PROBLEM
Start at the first line of the material below and retype each line through the one containing "else disk s dev blockno", exactly.

RECORDS FOR THE EXERCISE
(* ===== verification/BioFacts.v ===== *)
(** * Theorems about the buffer cache (bio.c)

    [bio_inv H s] describes a cache in which the running process holds exactly
    the buffers [H].  [cview] is the content of a block as the cache shows it: a
    valid buffer's data, or the disk's. *)

From Stdlib Require Import ZArith Lia.
From stdpp Require Import base numbers list strings.
From S2P Require Import Prelude Mem Sleeplock Bio.

Record bio_inv (H : list nat) (s : bstate) : Prop := {
  bi_len : length (bufs s) = NBUF;
  bi_lru : lru s ≡ₚ seq 0 NBUF;
  bi_bc : bc_lock s = false;
  bi_ide : ide_lock s = false ∧ idequeue s = [];
  bi_H : NoDup H ∧ ∀ i, i ∈ H → (i < NBUF)%nat;
  bi_held : ∀ i b, bufs s !! i = Some b → i ∈ H →
    b_refcnt b = 1 ∧ b_lock b = SleepLock true false (curpid s) ∧ (b_flags b = 2 ∨ b_flags b = 6);
  bi_idle : ∀ i b, bufs s !! i = Some b → i ∉ H →
    b_refcnt b = 0 ∧ b_lock b = SleepLock false false 0 ∧
    (b_flags b = 0 ∨ b_flags b = 6 ∨ b_flags b = 2 ∧ b_data b = disk s (b_dev b) (b_blockno b));
  bi_uniq : ∀ i j bi bj, bufs s !! i = Some bi → bufs s !! j = Some bj →
    b_dev bi ≠ 0 → b_dev bi = b_dev bj → b_blockno bi = b_blockno bj → i = j
}.

Definition cview (s : bstate) (dev blockno : Z) : blk :=
  match find_cached (lru s) dev blockno s with
  | Some i => if valid (the_buf i s) then b_data (the_buf i s) else disk s dev blockno
  | None => disk s dev blockno
  end.

Definition is_block (dev blockno : Z) (b : buf) : Prop := b_dev b = dev ∧ b_blockno b = blockno.

Lemma find_cached_spec l dev blockno s :
  match find_cached l dev blockno s with
  | Some i => i ∈ l ∧ is_block dev blockno (the_buf i s)
  | None => ∀ i, i ∈ l → ¬ is_block dev blockno (the_buf i s)
  end.
Proof.
  induction l as [|i l IH]; cbn [find_cached]; [intros i Hi; by apply elem_of_nil in Hi|].
  destruct ((b_dev (the_buf i s) =? dev) && (b_blockno (the_buf i s) =? blockno)) eqn:E.
  - zb. split; [by left|done].
  - destruct (find_cached l dev blockno s) as [j|].
    + destruct IH as [Hj ?]. split; [by right|done].
    + intros j [->|Hj]%elem_of_cons; [|by apply IH].
      intros [<- <-]. by rewrite !Z.eqb_refl in E.
Qed.

Lemma find_unused_spec l s :
  match find_unused l s with
  | Some i => i ∈ l ∧ b_refcnt (the_buf i s) = 0 ∧ dirty (the_buf i s) = false
  | None => ∀ i, i ∈ l → b_refcnt (the_buf i s) = 0 → dirty (the_buf i s) = true
  end.
Proof.
  induction l as [|i l IH]; cbn [find_unused]; [intros i Hi; by apply elem_of_nil in Hi|].
  destruct ((b_refcnt (the_buf i s) =? 0) && negb (dirty (the_buf i s))) eqn:E.
  - apply andb_true_iff in E as [E1 E2%negb_true_iff]. zb. split; [by left|done].
  - destruct (find_unused l s) as [j|].
    + destruct IH as [Hj ?]. split; [by right|done].
    + intros j [->|Hj]%elem_of_cons; [|by apply IH]. intros Hr. rewrite Hr in E. cbn in E.
      by apply negb_false_iff in E.
Qed.

Lemma find_cached_ext l dev blockno s s' :
  bufs s' = bufs s → find_cached l dev blockno s' = find_cached l dev blockno s.
Proof. intros E. induction l as [|i l IH]; [done|]. cbn [find_cached]. unfold the_buf. by rewrite E, IH. Qed.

ANSWER AREA
(* ===== verification/BioFacts.v ===== *)
(** * Theorems about the buffer cache (bio.c)

    [bio_inv H s] describes a cache in which the running process holds exactly
    the buffers [H].  [cview] is the content of a block as the cache shows it: a
    valid buffer's data, or the disk's. *)

From Stdlib Require Import ZArith Lia.
From stdpp Require Import base numbers list strings.
From S2P Require Import Prelude Mem Sleeplock Bio.

Record bio_inv (H : list nat) (s : bstate) : Prop := {
  bi_len : length (bufs s) = NBUF;
  bi_lru : lru s ≡ₚ seq 0 NBUF;
  bi_bc : bc_lock s = false;
  bi_ide : ide_lock s = false ∧ idequeue s = [];
  bi_H : NoDup H ∧ ∀ i, i ∈ H → (i < NBUF)%nat;
  bi_held : ∀ i b, bufs s !! i = Some b → i ∈ H →
    b_refcnt b = 1 ∧ b_lock b = SleepLock true false (curpid s) ∧ (b_flags b = 2 ∨ b_flags b = 6);
  bi_idle : ∀ i b, bufs s !! i = Some b → i ∉ H →
    b_refcnt b = 0 ∧ b_lock b = SleepLock false false 0 ∧
    (b_flags b = 0 ∨ b_flags b = 6 ∨ b_flags b = 2 ∧ b_data b = disk s (b_dev b) (b_blockno b));
  bi_uniq : ∀ i j bi bj, bufs s !! i = Some bi → bufs s !! j = Some bj →
    b_dev bi ≠ 0 → b_dev bi = b_dev bj → b_blockno bi = b_blockno bj → i = j
}.

Definition cview (s : bstate) (dev blockno : Z) : blk :=
  match find_cached (lru s) dev blockno s with
  | Some i => if valid (the_buf i s) then b_data (the_buf i s) else disk s dev blockno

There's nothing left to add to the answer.